In the 2009 season, the MythBusters tested a scene from MacGyver's season 2 episode "The Wish Child," where MacGyver blew open a door lock by taking the gunpowder from a revolver's six cartridges and packing them together with a leftover primer that he detonated by striking it with the gun's butt. Not only did the MythBusters fail in setting off the primer, it also proved to be impossible to disassemble the cartridges by hand. Even after switching smokeless powder for black powder and fitting the revolver's butt with a firing pin for a successful detonation, the lock remained intact. A charge with 120 cartridges worth of black powder set off by electric igniter managed to destroy the lock, proving the concept, though due to the sheer amount of gunpowder needed and vastly surpassing MacGyver's methods and resources, the myth was declared busted.

However, some of MacGyver's tactics were confirmed. The MythBusters were able to pick a lock using the filament of an incandescent lightbulb, although it took the MythBusters considerably longer to do than it took MacGyver (50 minutes as opposed to 56 seconds). Another "confirmed" MacGyver tactic was building an electromagnet using ordinary household batteries, tape and insulated wire (the insulated rubber surrounding the wire was removed with a cheese grater.)

It was also implied, although it was not successfully tested, that it is possible to develop a roll of film using orange juice as an acid and ammonia as an alkaline fixer while holding a garbage bag over the setup to create a darkroom. Another implied, but not tested, tactic was creating a potato cannon using hairspray as a fuel, a camp stove as the ignition, and PVC pipe as the mortar.

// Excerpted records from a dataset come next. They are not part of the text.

(* ===== verification/ExecFacts.v ===== *)
(** [exec] is correct: the program starts with the segments of its file and with
    its arguments on the stack, or the caller keeps its image and every page
    taken is free again.

    The pages are followed with [built] of [VmSpace.v]; the file system enters
    through the reads of the open file and its closing, which the facts on
    [readi], [iput] and [end_op] provide. *)

From S2P Require Import Prelude CString Block Bio Log Fs FsFacts Kalloc Pipe File FileFacts Proc Sysfile Vm VmFacts VmSpace Exec.

(** ** The stack of the program *)

(** Where the argument strings go below [sp], and the stack pointer after them. *)
Definition arg_sp (sp : Z) (a : list Z) : Z := (sp - (Z.of_nat (length a) + 1)) / 4 * 4.
Fixpoint arg_ptrs (argv : list (list Z)) (sp : Z) : list Z :=
  match argv with [] => [] | a :: argv' => arg_sp sp a :: arg_ptrs argv' (arg_sp sp a) end.
Definition args_sp (argv : list (list Z)) (sp : Z) : Z := foldl arg_sp sp argv.
Fixpoint push_mem (argv : list (list Z)) (sp : Z) (u : mem) : mem :=
  match argv with [] => u | a :: argv' => push_mem argv' (arg_sp sp a) (put_bytes u (arg_sp sp a) (a ++ [0])) end.

(** The string [a] at address [p]. *)
Definition string_at (u : mem) (p : Z) (a : list Z) : Prop :=
  (forall j c, a !! j = Some c -> u (p + Z.of_nat j) = c) /\ u (p + Z.of_nat (length a)) = 0.

(** The stack [main(argc, argv)] expects: a return address, [argc], [argv], and
    the array of the pointers to the strings. *)
Definition args_at (u : mem) (esp : Z) (argv : list (list Z)) : Prop :=
  load32 u esp = 0xffffffff /\ load32 u (esp + 4) = Z.of_nat (length argv) /\ load32 u (esp + 8) = esp + 12 /\
  (forall i a, argv !! i = Some a -> string_at u (load32 u (esp + 12 + 4 * Z.of_nat i)) a) /\
  load32 u (esp + 12 + 4 * Z.of_nat (length argv)) = 0.

Lemma land_align z : 0 <= z < 2 ^ 32 -> Z.land z (u32 (Z.lnot 3)) = z / 4 * 4.
Proof.
  intros Hz. change (u32 (Z.lnot 3)) with (Z.land (Z.lnot (Z.ones 2)) (Z.ones 32)).
  rewrite Z.land_assoc, <-Z.ldiff_land, Z.ldiff_ones_r, Z.land_ones by lia.
  rewrite Z.shiftl_mul_pow2, Z.shiftr_div_pow2 by lia. change (2 ^ 2) with 4. apply Z.mod_small. zlia.
Qed.

Lemma arg_sp_le sp a : arg_sp sp a + Z.of_nat (length a) + 1 <= sp /\ sp - Z.of_nat (length a) - 4 <= arg_sp sp a /\ arg_sp sp a mod 4 = 0.
Proof. unfold arg_sp. zlia. Qed.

Also, in episode 15, in July 2004, a portion of the episode titled "Car Capers" featured the MythBusters testing of a tactic in which an egg placed into a car's radiator would subsequently cook and plug holes in said radiator. This had been featured in an episode of MacGyver titled "Bushmaster", and was originally an idea sent in by a fan. The myth was deemed plausible.

Grant Imahara humorously referred to MacGyver as "the second greatest TV series of all time" in the 2006 season MythBusters episode "Crimes and Myth-Demeanors 1".